Such a view of anger sits uneasily with a religious tradition that favors the image of Jesus as “meek and humble of heart.” Does not anger rank high in the traditional list of seven deadly sins? Yet in the midst of this enduring prejudice against anger, we recall other biblical testimony. The prophet Jeremiah raged at his community’s unjust behaviors: “I am full of the wrath of the Lord and I am weary of holding it in” (Jer 6:11).
Such holy anger is not restricted to the Hebrew Scriptures. Throughout the gospel we again and again meet an angry Jesus. Not only does he overturn the tables of those trading in front of the temple, he frequently lashes out at the pseudo-righteous: “Woe to you, scribes and Pharisees, hypocrites!” (Mt 23:13). When Peter counsels him not to risk a return trip to Jerusalem, Jesus’ anger flashes again: “Get behind me, Satan!” (Mt 16:23). And when confronted by people who would prevent him from healing the sick on the Sabbath, Jesus “looked around at them in anger” (Mt 3:5). In the lives of the Old Testament prophets and in the life of Jesus, anger was an honorable emotion.

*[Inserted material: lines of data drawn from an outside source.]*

(** X2.  A toggle changes nothing outside the toggled row, the rows below it
    and the rows above it: a row whose id is apart from the toggled id is
    after the toggle what it was before, with everything below it. *)
Theorem toggle_leaves_other_rows (t : item) (item_id j : iid) (st : state) :
  apart item_id j ->
  get_item (toggle_check item_id st t) j = get_item t j.
Proof.
  intros (c & a & b & r1 & r2 & Hab & Hi & Hj).
  destruct (get_item t item_id) as [it|] eqn:E.
  - rewrite (toggle_check_rebuild _ _ _ _ E).
    unfold get_item. rewrite Hi, Hj. now apply get_at_rebuild_apart.
  - unfold toggle_check. now rewrite E.
Qed.

Lemma toggle_leaves_other_rows_witness :
  apart [0; 3] [0] /\
  get_item (toggle_check [0; 3] Unchecked (tree demo_all_opened)) [0]
  = get_item (tree demo_all_opened) [0].
Proof.
  assert (H : apart [0; 3] [0]).
  { exists [], 3, 0, [0], []. repeat split. discriminate. }
  split; [exact H|].
  exact (toggle_leaves_other_rows (tree demo_all_opened) [0; 3] [0] Unchecked H).
Defined.

(** ** One row per path *)

Lemma distinct_names_Node n s kids :
  distinct_names (Node n s kids) <->
  NoDup (row_names kids) /\ Forall distinct_names kids.
Proof.
  simpl.
  assert (E : (fix each (l : list item) : Prop :=
                 match l with
                 | [] => True
                 | c :: l' => distinct_names c /\ each l'
                 end) kids <-> Forall distinct_names kids).
  { induction kids as [|c kids IH]; simpl.
    - split; [constructor | trivial].
    - split.
      + intros [Hc Hk]. constructor; [exact Hc | now apply IH].
      + intro H. inversion H; subst. split; [assumption | now apply IH]. }
  now rewrite E.
Qed.

Lemma fs_distinct_Dir es :
  fs_distinct (Dir es) <->
  NoDup (map fst es) /\ Forall (fun e => fs_distinct (snd e)) es.
Proof.
  simpl.
  assert (E : (fix each (es : list (string * fsnode)) : Prop :=
                 match es with
                 | [] => True
                 | (_, c) :: es' => fs_distinct c /\ each es'
                 end) es <-> Forall (fun e => fs_distinct (snd e)) es).
  { induction es as [|[name c] es IH]; simpl.
    - split; [constructor | trivial].
    - split.
      + intros [Hc Hk]. constructor; [exact Hc | now apply IH].
      + intro H. inversion H; subst. split; [assumption | now apply IH]. }
  now rewrite E.
Qed.

Lemma assoc_In (name : string) (es : list (string * fsnode)) (c : fsnode) :
  assoc name es = Some c -> In (name, c) es.
Proof.
  induction es as [|[m x] es IH]; simpl; [discriminate|].
  destruct (String.eqb name m) eqn:E.
  - apply String.eqb_eq in E. subst m. intro H; injection H as ->. now left.
  - intro H. right. now apply IH.
Qed.

Lemma fs_distinct_find (rel : path) :
  forall n m, fs_distinct n -> fs_find n rel = Some m -> fs_distinct m.
Proof.
  induction rel as [|name rel IH]; intros n m Hn; simpl.
  - now intros H; injection H as <-.
  - destruct n as [| es |]; try discriminate.
    destruct (assoc name es) as [c|] eqn:E; [|discriminate].
    apply IH. apply fs_distinct_Dir in Hn as [_ Hall].
    rewrite Forall_forall in Hall. exact (Hall _ (assoc_In _ _ _ E)).
Qed.

Lemma listdir_NoDup (fs : fsnode) (source_dir p : path) (names : list string) :
  fs_distinct fs -> listdir fs source_dir p = Some names -> NoDup names.
Proof.
  unfold listdir, fs_at. intro Hfs.
  destruct (strip_prefix source_dir p) as [rel|]; [|discriminate].
  destruct (fs_find fs rel) as [[| es |]|] eqn:E; try discriminate.
  intro H; injection H as <-.
  apply (fs_distinct_find _ _ _ Hfs) in E. now apply fs_distinct_Dir in E.
Qed.

Lemma row_names_list_update (f : item -> item) (kids : list item) (k : nat) :
  (forall c, nth_error kids k = Some c -> name_of (f c) = name_of c) ->
  row_names (list_update k f kids) = row_names kids.
Proof.
  revert k; induction kids as [|x kids IH]; intros [|k] H; simpl; try reflexivity.
  - specialize (H x eq_refl). destruct x, (f _); simpl in H; try discriminate;
      try reflexivity. now injection H as ->.
  - specialize (IH k H). destruct x; simpl; now rewrite IH.
Qed.

Lemma row_names_map (f : item -> item) (kids : list item) :
  (forall c, name_of (f c) = name_of c) ->
  row_names (map f kids) = row_names kids.
Proof.
  intro H. induction kids as [|x kids IH]; simpl; [reflexivity|].
  specialize (H x). destruct x, (f _); simpl in H; try discriminate; try exact IH.
  injection H as ->. now rewrite IH.
Qed.

Lemma distinct_names_replace_at g (pos : list nat) :
  forall (t it new : item),
    distinct_names t ->
    get_at t pos = Some it ->
    name_of new = name_of it ->
    distinct_names new ->
    distinct_names (replace_at g t pos new).
Proof.
  induction pos as [|k rest IH]; intros t it new Ht Hg Hn Hnew; [exact Hnew|].
  destruct (get_at_cons_Node _ _ _ _ Hg) as (n & s & kids & c & -> & Hk & Hc).
  simpl replace_at. apply distinct_names_Node in Ht as [Hnd Hall].
  apply distinct_names_Node. split.
  - rewrite row_names_list_update; [exact Hnd|].
    intros x Hx. assert (x = c) by congruence. subst x.
    eapply name_of_replace_at; eassumption.
  - apply Forall_list_update; [exact Hall|].
    intros x Hx Hdx. assert (x = c) by congruence. subst x.
    now apply (IH _ it).
Qed.

Lemma distinct_names_toggle_item (st : state) (it : item) :
  distinct_names it -> distinct_names (toggle_item st it).
Proof.
  induction it as [n s kids IH| |s] using item_nested_ind; intro H; simpl; auto.
  change (distinct_names (Node n st (toggle_kids st kids))).
  apply distinct_names_Node in H as [Hnd Hall].
  apply distinct_names_Node. split.
  - unfold toggle_kids. rewrite row_names_map; [exact Hnd|].
    intro c. destruct (is_loading c); [reflexivity | apply name_of_toggle_item].
  - unfold toggle_kids. apply Forall_map.
    rewrite Forall_forall in *. intros c Hc.
    destruct (is_loading c); [now apply Hall | apply IH; auto].
Qed.

Section OneRowPerPath.

Variable fs : fsnode.
Variable source_dir : path.
Hypothesis Hdir : fs_is_dir fs = true.
Hypothesis Hfs : fs_distinct fs.

Lemma row_names_new_rows (checked : list path) (p : path) (names : list string) :
  row_names (map (fun name => _add_node_to_tree fs source_dir checked (join p name)) names)
  = names.
Proof.
  induction names as [|x names IH]; simpl; [reflexivity|].
  now rewrite basename_join, IH.
Qed.

Lemma distinct_names_new_rows (checked : list path) (p : path) (names : list string) :
  Forall distinct_names
         (map (fun name => _add_node_to_tree fs source_dir checked (join p name)) names).
Proof.
  apply Forall_map, Forall_forall. intros name _.
  unfold _add_node_to_tree. apply distinct_names_Node.
  destruct (isdir fs source_dir (join p name)).
  - destruct (listdir fs source_dir (join p name)) as [[|x l]|]; simpl;
      split; repeat constructor; auto.
  - split; constructor.
Qed.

The Christian vocation calls us to continue Jesus’ ministry in our own lives. In our works of love, anger is not simply a misadventure or a sign of moral weakness. Anger can be an essential resource for facing injustice. It is the passion that equips us to challenge wrongdoers and to stand up to malice in the world.
. . . Befriended, anger is a valued companion. Anger is always assertive, as it makes its claim and indicts injustice. But anger is not always aggressive. The eros of anger moves us, but the goal of our anger need not include inflicting harm on other people.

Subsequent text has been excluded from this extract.